Изучение окаменевших скелетов позволяет проследить, как на протяжении прошедших двух миллионов лет анатомия человека адаптировалась для бега. Предшественники современных людей были прямоходящими на протяжении более четырех миллионов лет, но стопы этих гоминидов, по-прежнему живших на деревьях – по крайней мере, какую-то часть времени, – не были приспособлены для бега. Гибкая изогнутая стопа с длинными пальцами больше подходила для того, чтобы хвататься за ветки. А стопы, больше похожие на наши – менее гибкие, не умеющие хватать предметы, зато лучше отталкивающиеся от земли, – впервые появились где-то между двумя и одним миллионами лет тому назад. Примерно к тому же времени относятся найденные окаменелые скелеты Homo erectus – человека прямоходящего, чьи бедренные кости были уже на 50 процентов длиннее, чем у ранних гоминидов, плечи шире, а предплечья короче. Все эти изменения человеческой фигуры требовались для более эффективного бега.

Но довольно об окаменелостях: давайте рассмотрим нашу фигуру и то, как она помогает нам бегать. У нас крупные ягодичные мышцы и длинные ахилловы сухожилия, придающие движущую силу. По сравнению с другими приматами, мышечные волокна людей сокращаются медленнее, что способствует меньшей утомляемости; в «беговых» мышцах человека содержится больше митохондрий, из-за чего они поглощают больше кислорода, служащего топливом. Человек – единственный из всех приматов, у кого есть выйная связка – пучок соединительной ткани, прикрепляющей основание черепа к позвоночнику. Эта связка есть только у тех млекопитающих, которым нужно быстро бегать, например у волков и лошадей. Она не дает голове болтаться при быстром движении. Все эти адаптации наводят на мысль, что человек эволюционировал как легкоатлет. Выживание первых людей зависело от того, насколько быстро они могли перемещаться на длинные дистанции, так что мы рождены с костями, мышцами и суставами, заточенными под бег на большие расстояния.

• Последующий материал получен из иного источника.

Lemma stale_timeout k ms h s : stale k s -> wp (sntp_timeout ms h) (fun _ s' => stale k s') s.
Proof.
  intros (H1 & H2 & H3 & H4 & H5). unfold sntp_timeout. destruct (law_sys_timeo (env s)) as (e & E1 & _). apply wp_bind.
  eapply wp_of_run; [apply sntp_env_run; exact E1|]. apply wp_modify. unfold stale. cbn. split_and!; try done. by eapply P_memp.
Qed.
Lemma stale_request k s : sntp_ok D s -> stale k s -> wp sntp_request (fun _ s' => stale k s') s.
Proof.
  intros Hs (H1 & H2 & H3 & H4 & H5). unfold sntp_request. do 2 wp_step. destruct (ok_null D s Hs) as [_ HN].
  rewrite HN by (pose proof (ok_current D s Hs); lia). cbn [option_map]. destruct (law_dns_null (env s)) as (e & E1).
  apply wp_bind. eapply wp_of_run; [by apply sntp_env_run|]. apply stale_timeout. unfold stale. cbn. split_and!; try done.
  by eapply P_null.
Qed.
Lemma stale_retry k s : stale k s -> wp sntp_retry (fun _ s' => stale k s') s.
Proof.
  intros Hs. unfold sntp_retry. do 2 wp_step. apply wp_bind. eapply wp_mono; [by apply stale_timeout|]. cbv beta. intros _ s' Hs'.
  destruct (_ && _); [by apply wp_modify|by apply wp_ret].
Qed.
Lemma stale_try_next k s : stale k s -> wp sntp_try_next_server (fun _ s' => stale k s') s.
Proof.
  intros Hs. unfold sntp_try_next_server. do 2 wp_step. destruct Hs as (H1 & Hs). rewrite H1. by apply stale_retry.
Qed.
Lemma stale_update_rtc k t us s : sntp_ok D s -> stale k s -> wp (sntp_update_rtc t us) (fun _ s' => stale k s') s.
Proof.
  intros Hs (H1 & H2 & H3 & H4 & H5). unfold sntp_update_rtc. do 2 wp_step.
  destruct (law_counter (env s)) as (e1 & E1 & _). apply wp_bind. eapply wp_of_run; [apply sntp_env_run; exact E1|]. do 2 wp_step.
  cbn [cal set_env]. rewrite (proj2 (Z.eqb_neq _ 0)) by apply Hs.
  destruct (law_counter e1) as (e2 & E2 & _). apply wp_bind. eapply wp_of_run; [apply sntp_env_run; exact E2|]. do 2 wp_step.
  destruct (law_cali e2) as (c & e3 & E3 & Hc & _). apply wp_bind. eapply wp_of_run; [apply sntp_env_run; exact E3|]. do 4 wp_step.
  cbn [cal set_clock]. rewrite (proj2 (Z.eqb_neq c 0)) by lia. wp_step. unfold stale. cbn. split_and!; try done.
  eapply P_cali; [|exact E3]. eapply P_counter; [|exact E2]. by eapply P_counter; [|exact E1].
Qed.
Lemma stale_event k ev s : no_set_servers ev -> event_in D ev -> sntp_ok D s -> stale k s -> wp (handle_event ev) (fun _ s' => stale k s') s.
Proof.
  intros Hev Hin Hs Hk. pose proof Hk as (H1 & H2 & H3 & H4 & H5). unfold handle_event. do 2 wp_step. destruct ev as [fetch|p|a|urls|ms|tz|].
  - do 2 wp_step. destruct ((mbox_fetch_turn fetch (timeouts s)).1) as [h|]; [|by apply wp_ret]. destruct h; [|by apply stale_try_next].
    apply stale_request; [|exact Hk]. by apply wait_ok.
  - unfold sntp_recv, sntp_untimeout. do 4 wp_step. match goal with |- wp _ _ ?x => set (s1 := x) end.
    destruct (check_response p); [|by apply stale_try_next|by apply stale_retry]. unfold SNTP_RESET_RETRY_TIMEOUT. do 2 wp_step.
    apply wp_bind. unfold sntp_process. eapply wp_mono; [apply (stale_update_rtc k); [|exact Hk]|].
    + apply ok_set_retry; [|cbn; auto]. by do 2 apply ok_untimeout.
    + cbv beta. intros _ s2 Hk2. do 2 wp_step. by apply stale_timeout.
  - rewrite H4. by apply wp_ret.
  - done.
  - by apply wp_modify.
  - by destruct tz as [[w d]|]; apply wp_modify.
  - apply wp_bind. destruct (get_rtc_time_run s) as (s' & E1 & _ & Es). eapply wp_of_run; [exact E1|]. apply wp_ret.
    assert (HP : P (env s')).
    { unfold sntp_get_rtc_time in E1. destruct (law_counter (env s)) as (e1 & E2 & _).
      rewrite (bind_run _ _ _ _ _ (sntp_env_run _ _ _ _ E2)) in E1. unfold sntp_check_timer_wrap, mbind, st_bind, st_get, st_modify, mret, st_ret in E1.
      destruct (_ <? _); injection E1 as <-; cbn [env set_clock set_env]; by eapply P_counter. }
    rewrite Es. unfold stale. cbn. by split_and!.
Qed.
Lemma stale_events k evs s : Forall (fun ev => no_set_servers ev /\ event_in D ev) evs -> sntp_ok D s -> waiting s -> stale k s ->
  wp (handle_events evs) (fun _ s' => stale k s') s.
Proof.
  intros He. revert s; induction He as [|ev evs [Hev Hin] _ IH]; intros s Hs Hw Hk; [by apply wp_ret|]. cbn [handle_events]. apply wp_bind.
  eapply wp_mono; [apply wp_and; [by apply (handle_event_ok D D_range ev s Hin Hs Hw)|by apply (stale_event k ev s)]|].
  cbv beta. intros _ s' [[Hs' Hw'] Hk']. by apply IH.
Qed.
End stale.

(** C40: sntp_set_servers keeps the index of the current server. When it is called with
    one server, memory for it, while another one than the first is current and no name
    is being resolved, the client asks the resolver for a null name from then on: until
    the next sntp_set_servers no name is resolved and no request sent, whatever happens.
    (An answer of the resolver that is still due at the call would send one request, and
    is excluded.) Timeouts can be allocated, and the update delays set are of 32 bits,
    at least SNTP_UPDATE_DELAY and at most [D]. ([P]: anything about the world that
    holds as long as only the counter is read, the clock calibrated, a null name looked
    up and a timeout allocated.) *)
Theorem sntp_stale_server {E} `{!SntpEnv E, !SntpEnvOk E} (P : E -> Prop) D s url s1 evs :
  SNTP_UPDATE_DELAY <= D < 2 ^ 32 -> kept P TIMER_COUNT -> kept P sdk_system_rtc_clock_cali_proc -> kept P (dns_gethostbyname None) ->
  kept P sys_timeo_malloc -> sntp_ok D s -> waiting s -> 1 <= sntp_current_server s -> resolving s = O ->
  sntp_set_servers [url] s = Some (0, s1) -> P (env s1) ->
  Forall (fun ev => no_set_servers ev /\ event_in D ev) evs ->
  exists s2, handle_events evs s1 = Some ((), s2) /\ P (env s2) /\ resolving s2 = O /\
    sntp_current_server s2 = sntp_current_server s.
Proof.
  intros HD K1 K2 K3 K4 Hs Hw Hc Hr E1 HP He.
  destruct (wp_det _ _ _ _ _ (set_servers_spec [url] s (ok_num D s Hs) (ok_null D s Hs)) E1) as (Hsame & Hn & H4 & Hnum).
  destruct (same_but_servers_ok D s s1 Hs Hsame Hn H4) as [Hs1 Hw1].
  assert (Hst : stale P (sntp_current_server s) s1).
  { destruct Hsame as (_ & _ & _ & _ & S5 & S6). unfold stale. rewrite S5, S6. split_and!; try done. by apply Hnum. }
  destruct (wp_run _ _ _ (stale_events P K1 K2 K3 K4 D HD _ evs s1 He Hs1 (Hw1 Hw) Hst)) as ([] & s2 & E2 & (_ & T2 & _ & T4 & T5)).
  by exists s2.
Qed.

(** ** A concrete environment

    The ticks of the RTC and the addresses that requests were sent to; a name resolves
    to its length. *)
Definition sntp_world : Type := Z * list Z.
#[export] Instance demo_sntp : SntpEnv sntp_world := {|
  TIMER_COUNT := fun e => Some (e.1 mod 2 ^ 32, (e.1 + 1, e.2));
  sdk_system_rtc_clock_cali_proc := fun e => Some (23552, e);
  dns_gethostbyname := fun name e => Some (match name with
    | Some (c :: name) => DnsOk (1 + Z.of_nat (length name)) | _ => DnsError end, e);
  pbuf_alloc := fun e => Some (true, e);
  udp_sendto := fun a _ e => Some ((), (e.1, e.2 ++ [a]));
  udp_new := fun e => Some (true, e);
  malloc := fun _ e => Some (true, e);
  sys_timeo_malloc := fun e => Some (true, e)
|}.
#[export] Program Instance demo_sntp_ok : SntpEnvOk sntp_world := {| now := fst |}.
Next Obligation. intros e. eexists. split; [reflexivity|]. cbn. lia. Qed.
Next Obligation. intros e. eexists _, _. split; [reflexivity|]. lia. Qed.
Next Obligation. intros. by eexists _, _. Qed.
Next Obligation. intros. by eexists. Qed.
Next Obligation. intros. by eexists _, _. Qed.
Next Obligation. intros. by eexists. Qed.
Next Obligation. intros. by eexists _, _. Qed.
Next Obligation. intros. by eexists _, _. Qed.
Next Obligation. intros. eexists. split; [done|lia]. Qed.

Антрополог из Аризонского университета Дэвид Райклен давно знаком с идеей, что при естественном отборе развивались «беговые» черты человека. Его научные работы, в том числе «Зачем человеку такая большая ягодичная мышца?», способствовали формированию теории «беговой эволюции». Но Райклену не давала покоя проблема мотивации. Природа может создать скелет, облегчающий бег, но одного этого недостаточно, чтобы превратить человека в легкоатлета. Что же заставляло первых людей так напрягаться? Ведь человек по природе своей склонен экономить энергию. Бегая целый день, мы рискуем истратить слишком много калорий и исчерпать все энергетические запасы в надежде поймать крупную дичь[21]. По словам Хермана Понтцера, охота и собирательство – «рискованная игра, в которой валютой служат калории, а проигрыш равнозначен смерти»[22]. Охотиться и собирать весь день скучно и утомительно. Неужели голод мог заставить человека целый день бегать за добычей или собирать ягоды от рассвета до заката?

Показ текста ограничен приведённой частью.